On the cusp of turning 65, the Wiseman family’s Swiss Valley has done more than persevere, it’s found a Perfect future. This is part 1 of Andy Bigford’s Revival Road Trip.

 

 Knowing what you don’t know is critical to any successful endeavor. It can also help save the life of an endangered ski area in this weather-challenged corner of southwestern Michigan.

Jamie Stafne (nee Wiseman), along with her sisters Missy and Susan, was born to a first-generation small ski area operator, the larger-than-life owner of tiny Swiss Valley, a 225-foot hill located halfway between Chicago and Detroit in the far bottom left of the mitten, just above Indiana. Never coddled or spoiled, they grew up in a home located steps from the lodge, wearing ski boots instead of shoes. Jamie became the marketing director and the daughters all contributed to the frontside of the business, which includes 200 winter employees this season. Swiss’ signature black diamond run is named “Three Sisters.”

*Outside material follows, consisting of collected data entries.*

Lemma generated_sequence_keeps_severities_witness :
  let image := NDArray.mk [1%nat; 2%nat; 3%nat] [10; 20; 30; 40; 50; 60] in
  exists files generated_files r,
    ColorBlindGradients.generate_gradients (fun _ => 0) String.append image
      "protanopia" 4 "out/" = (files, Ok generated_files) /\
    ColorEval.evaluate_colorblind_sequence String.eqb
      (fun _ => ColorEval.Returned "7" (IEEE.dec f64 9 1))
      generated_files "7" (IEEE.dec f64 5 1) = Ok r /\
    Z.of_nat (ColorEval.total_steps r) = 4 + 1 /\
    List.map ColorEval.step (ColorEval.predictions r) =
    seq 0 (Z.to_nat (4 + 1)) /\
    List.map (fun p => Ok (ColorEval.severity p)) (ColorEval.predictions r) =
    List.map (ColorBlindGradients.severity 4) (seq 0 (Z.to_nat (4 + 1))).
Proof.
  intros image.
  apply (generated_sequence_keeps_severities (fun _ => 0) String.append
           String.eqb (fun _ => ColorEval.Returned "7" (IEEE.dec f64 9 1))
           image "protanopia" "out/" 4 "7" (IEEE.dec f64 5 1)).
  - left. reflexivity.
  - exists 1%nat, 2%nat. reflexivity.
  - lia.
Defined.

(** ** Every transform returns a valid image *)

Lemma to_uint8_range undef x : 0 <= to_uint8 undef x <= 255.
Proof.
  unfold to_uint8, IEEE.to_uint8.
  pose proof (Z.mod_pos_bound (undef x) 256 ltac:(lia)) as Hm.
  destruct (IEEE.trunc x) as [z|]; [|lia].
  destruct (Z.leb_spec 0 z), (Z.leb_spec z 255); cbn [andb]; lia.
Qed.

But, when it came to on-hill operations without their father—like checking the ball bearings on a chairlift, increasing pump capacity, or expanding water storage—Jamie and her sisters needed advice. One crisis came when both the year-round maintenance and lift managers resigned at the same time, but the Wisemans kept pushing forward. “Fear can be an extreme motivator,” Jamie says.

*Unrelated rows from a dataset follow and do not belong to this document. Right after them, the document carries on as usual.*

(** * make-bcache / bcache-check: a shallow embedding in Rocq

    This development embeds the superblock writer of make-bcache
    ([write_sb], [reset_backing_sb], [hatoi_validate], [main]) and the
    topology resolver of bcache-check ([get_parent_device]).

    Conventions.
    - Integers of the C code are [Z]; the wrap-around of each C type is
      written out where the code stores into a narrower field.
    - Bytes are [Z] values in [0, 256); a device is a byte map [Z -> Z].
    - The process exits on every error: the effectful code runs in a small
      state monad with an [Exit] outcome; the state records the uuid supply
      counter and the trace of all [pwrite] calls (device, offset, payload).
      The current content of a device is its initial content with the
      trace's writes applied in order. *)

From Stdlib Require Import String Ascii ZArith List Bool Lia.
Import ListNotations.
Open Scope Z_scope.

(* ------------------------------------------------------------------ *)
(** ** Constants of bcache.h *)

(** Modelled from the spec: bcache.h (the on-disk layout header) is not
    part of the sources.  The values below are those of the bcache on-disk
    format: the primary superblock lives at sector [SB_SECTOR]; copies are
    laid out at a fixed stride of [SB_SECTOR] sectors, copy [0] being the
    primary one. *)
Definition SB_SECTOR : Z := 8.
Definition SB_START : Z := Z.shiftl SB_SECTOR 9.
Definition SB_LABEL_SIZE : nat := 32.
Definition SB_JOURNAL_BUCKETS : Z := 256.
Definition BDEV_DATA_START_DEFAULT : Z := 16.

Definition BCACHE_SB_VERSION_CDEV : Z := 0.
Definition BCACHE_SB_VERSION_BDEV : Z := 1.
Definition BCACHE_SB_VERSION_CDEV_WITH_UUID : Z := 3.
Definition BCACHE_SB_VERSION_BDEV_WITH_OFFSET : Z := 4.

Definition CACHE_MODE_WRITETHROUGH : Z := 0.
Definition CACHE_MODE_WRITEBACK : Z := 1.
Definition BDEV_STATE_NONE : Z := 0.
Definition BDEV_STATE_CLEAN : Z := 1.
Definition BDEV_STATE_DIRTY : Z := 2.

(** Modelled from the spec: offset in bytes of superblock copy [idx]
    (fixed stride, copy 0 at [SB_START]). *)
Definition SB_OFFSET (idx : Z) : Z := Z.shiftl (SB_SECTOR + idx * SB_SECTOR) 9.

Definition bcache_magic : list Z :=
  [198; 133; 115; 246; 78; 26; 69; 202; 130; 101; 245; 127; 72; 186; 109; 129].

Definition U16 : Z := 2 ^ 16.
Definition U32 : Z := 2 ^ 32.
Definition U64 : Z := 2 ^ 64.
Definition USHRT_MAX : Z := 65535.

(** Conversion of a C [int] value to [uint64_t]. *)
Definition to_u64 (x : Z) : Z := x mod U64.

(** Wrap-around of a C [int] (two's complement, 32 bits). *)
Definition to_int (x : Z) : Z := (x + 2 ^ 31) mod U32 - 2 ^ 31.

(* ------------------------------------------------------------------ *)
(** ** struct cache_sb *)

(** The fields of [struct cache_sb] in declaration order.  The C union
    puts [data_offset] (backing devices) and [nbuckets] (cache devices)
    in the same 8 bytes: here it is the single field [sb_data_offset],
    read as [sb_nbuckets] for cache devices. *)
Record cache_sb := mk_sb {
  sb_csum : Z;
  sb_offset : Z;
  sb_version : Z;
  sb_magic : list Z;
  sb_uuid : list Z;
  sb_set_uuid : list Z;
  sb_label : list Z;
  sb_flags : Z;
  sb_seq : Z;
  sb_pad : list Z;
  sb_data_offset : Z;
  sb_block_size : Z;
  sb_bucket_size : Z;
  sb_nr_in_set : Z;
  sb_nr_this_dev : Z;
  sb_last_mount : Z;
  sb_first_bucket : Z;
  sb_njournal_buckets : Z;
  sb_d : list Z
}.

Definition sb_nbuckets (sb : cache_sb) : Z := sb_data_offset sb.

(** [memset(&sb, 0, sizeof(struct cache_sb))] *)
Definition sb_zero : cache_sb :=
  mk_sb 0 0 0 (repeat 0 16) (repeat 0 16) (repeat 0 16) (repeat 0 SB_LABEL_SIZE)
        0 0 (repeat 0 8) 0 0 0 0 0 0 0 0 (repeat 0 (Z.to_nat SB_JOURNAL_BUCKETS)).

Through the turmoil of dealing with a struggling, needy ski area along with some of life’s heaviest challenges, Jamie usually had a quick answer to the thorniest question of all, the oft-shaky future of Swiss Valley:

 “We are going to keep this going as a ski area, and we are going to figure out what to do.”

 

Perfect Union

The “figuring out” finally came to fruition last summer after Jamie had spent years courting her neighbor to the south, Chip Perfect—the 2025 recipient of the NSAA Lifetime Achievement Award and owner of Perfect North Slopes, Ind. Chip and his team from Perfect North’s well-oiled operation agreed to buy Swiss Valley and come work their magic.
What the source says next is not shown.